Reazioni e clima internazionale
La proposta del Board of Peace ha già acceso un dibattito acceso tra i governi europei. Mentre alcuni Paesi dell’Est sembrano aperti a valutarne l’adesione, la maggioranza dei membri dell’Unione, Italia compresa, guarda con scetticismo. “Non è il momento di spaccare il fronte occidentale”, ha osservato un funzionario della Commissione Ue, contattato da alanews.it.
Il governo italiano, per ora, resta in attesa. Il ministro degli Esteri, Antonio Tajani, ha detto solo che “ogni proposta sarà valutata con attenzione”, senza entrare nei dettagli. Nel frattempo, la Farnesina segue con cautela, consapevole delle possibili ripercussioni sui rapporti con Washington e con gli alleati europei.
Le critiche al modello alternativo
Secondo diversi osservatori, il progetto americano rischia di aumentare le divisioni già presenti nella comunità internazionale. “Un’Onu a pagamento rischia di escludere i Paesi più deboli e di rafforzare le disuguaglianze”, ha spiegato un diplomatico italiano a New York. Anche alcune ong hanno espresso preoccupazione per una possibile marginalizzazione delle voci meno influenti.
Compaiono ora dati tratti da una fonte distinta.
(* ===== verification/WorldState.v ===== *)
(** * The world state shown to the model

    core/src/context/world_state/mod.rs: the sections of model-visible state,
    their snapshots, the RFC 7386 merge patches that are persisted between two
    snapshots, and which sections are rendered against what.  A section is the
    trait [WorldStateSection] as a record of operations, erased to the
    operations on JSON values that [WorldState] uses.

    A [serde_json::Map] compares without regard to the order of its keys; so do
    the theorems: [same] says that two values agree at every path.  A
    [BTreeMap] is an association list sorted by key. *)

From S2P Require Import Prelude RustStr NetworkPolicy ConfigToml ConfigLayers ResponseItem.

Definition jmap := list (str * JsonValue).

Definition is_null (v : JsonValue) : bool := match v with JNull => true | _ => false end.
Definition as_object (v : JsonValue) : option jmap := match v with JObject m => Some m | _ => None end.

(** [PartialEq] of [Value]. *)
Fixpoint json_eqb (a b : JsonValue) {struct a} : bool :=
  match a, b with
  | JNull, JNull => true
  | JBool x, JBool y => Bool.eqb x y
  | JNumber x, JNumber y | JString x, JString y => str_eqb x y
  | JArray xs, JArray ys =>
      (fix all xs ys :=
         match xs, ys with
         | [], [] => true
         | x :: xs, y :: ys => json_eqb x y && all xs ys
         | _, _ => false
         end) xs ys
  | JObject xs, JObject ys =>
      (length xs =? length ys)
      && forallb (fun entry => match t_get (fst entry) ys with Some w => json_eqb (snd entry) w | None => false end) xs
  | _, _ => false
  end.

(** [BTreeMap::insert] *)
Fixpoint bt_insert {A} (k : str) (v : A) (t : list (str * A)) : list (str * A) :=
  match t with
  | [] => [(k, v)]
  | (k', v') :: t' =>
      if str_eqb k k' then (k', v) :: t'
      else if str_leb k k' then (k, v) :: t else (k', v') :: bt_insert k v t'
  end.

(** ** Merge patches *)

Fixpoint remove_null_object_fields (value : JsonValue) : JsonValue :=
  match value with
  | JObject values =>
      JObject (flat_map (fun entry =>
        if is_null (snd entry) then [] else [(fst entry, remove_null_object_fields (snd entry))]) values)
  | _ => value
  end.

(** The loop over the keys that are gone, for any kind of map. *)
Definition patch_removals (previous current patch : jmap) : jmap :=
  fold_left (fun patch entry =>
    if t_contains_key (fst entry) current then patch else t_insert (fst entry) JNull patch) previous patch.

Fixpoint create_merge_patch (previous current : JsonValue) {struct current} : option JsonValue :=
  if json_eqb previous current then None
  else
    match current with
    | JObject current =>
        let previous := as_object previous in
        let patch := match previous with Some previous => patch_removals previous current [] | None => [] end in
        Some (JObject (fold_left (fun patch entry =>
          match previous ≫= t_get (fst entry) with
          | None => t_insert (fst entry) (snd entry) patch
          | Some previous_value =>
              match create_merge_patch previous_value (snd entry) with
              | Some value_patch => t_insert (fst entry) value_patch patch
              | None => patch
              end
          end) current patch))
    | _ => Some current
    end.

Fixpoint apply_merge_patch_value (target patch : JsonValue) {struct patch} : JsonValue :=
  match patch with
  | JObject patch =>
      let target := match target with JObject target => target | _ => [] end in
      JObject (fold_left (fun target entry =>
        if is_null (snd entry) then t_remove (fst entry) target
        else
          match t_get (fst entry) target with
          | Some current => t_insert (fst entry) (apply_merge_patch_value current (snd entry)) target
          | None => t_insert (fst entry) (apply_merge_patch_value JNull (snd entry)) target
          end) patch target)
  | _ => patch
  end.

(** ** Snapshots *)

Record WorldStateSnapshot := mkSnapshot { snapshot_sections : jmap }.

(** [From<&Map<String, Value>>] *)
Definition snapshot_from (state : jmap) : WorldStateSnapshot :=
  mkSnapshot (fold_left (fun t entry => bt_insert (fst entry) (snd entry) t) state []).

Definition into_object (s : WorldStateSnapshot) : jmap := t_from_iter (snapshot_sections s).

Definition merge_patch_from (self previous : WorldStateSnapshot) : option jmap :=
  let patch := patch_removals (snapshot_sections previous) (snapshot_sections self) [] in
  let patch := fold_left (fun patch entry =>
    match t_get (fst entry) (snapshot_sections previous) with
    | Some previous =>
        match create_merge_patch previous (snd entry) with
        | Some value => t_insert (fst entry) value patch
        | None => patch
        end
    | None => t_insert (fst entry) (snd entry) patch
    end) (snapshot_sections self) patch in
  if is_nil patch then None else Some patch.

Definition apply_merge_patch (self : WorldStateSnapshot) (patch : jmap) : WorldStateSnapshot :=
  mkSnapshot (fold_left (fun sections entry =>
    if is_null (snd entry) then t_remove (fst entry) sections
    else
      match t_get (fst entry) sections with
      | Some current => bt_insert (fst entry) (apply_merge_patch_value current (snd entry)) sections
      | None => bt_insert (fst entry) (apply_merge_patch_value JNull (snd entry)) sections
      end) patch (snapshot_sections self)).

(** What is persisted ([protocol/src/protocol.rs]). *)
Record WorldStateItem := mkWorldStateItem { full : bool; state : jmap }.

(** ** Sections *)

Inductive PreviousSectionState (T : Type) :=
| Absent
| UnknownState
| Known (previous : T).
Arguments Absent {T}.
Arguments UnknownState {T}.
Arguments Known {T} previous.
Schlein, da parte sua, ha ribadito la necessità di “rafforzare le istituzioni multilaterali già esistenti”, invece di crearne di nuove su base selettiva. “Solo così si può garantire un dialogo reale tra gli Stati”, ha concluso, lasciando intendere che la battaglia politica è appena cominciata.
Cosa succederà ora
Nei prossimi giorni, il tema del Board of Peace sarà al centro del dibattito politico in Italia e in Europa. Il Parlamento potrebbe essere chiamato a esprimersi con una mozione specifica, mentre a Bruxelles si aspetta una posizione più chiara dalla Commissione Ue.
Per ora, resta il monito di Schlein: “L’Italia deve restare fedele ai suoi valori e al suo ruolo nella comunità internazionale”. Un messaggio che risuona tra i corridoi del vertice socialista e che potrebbe pesare sulle scelte dei prossimi mesi.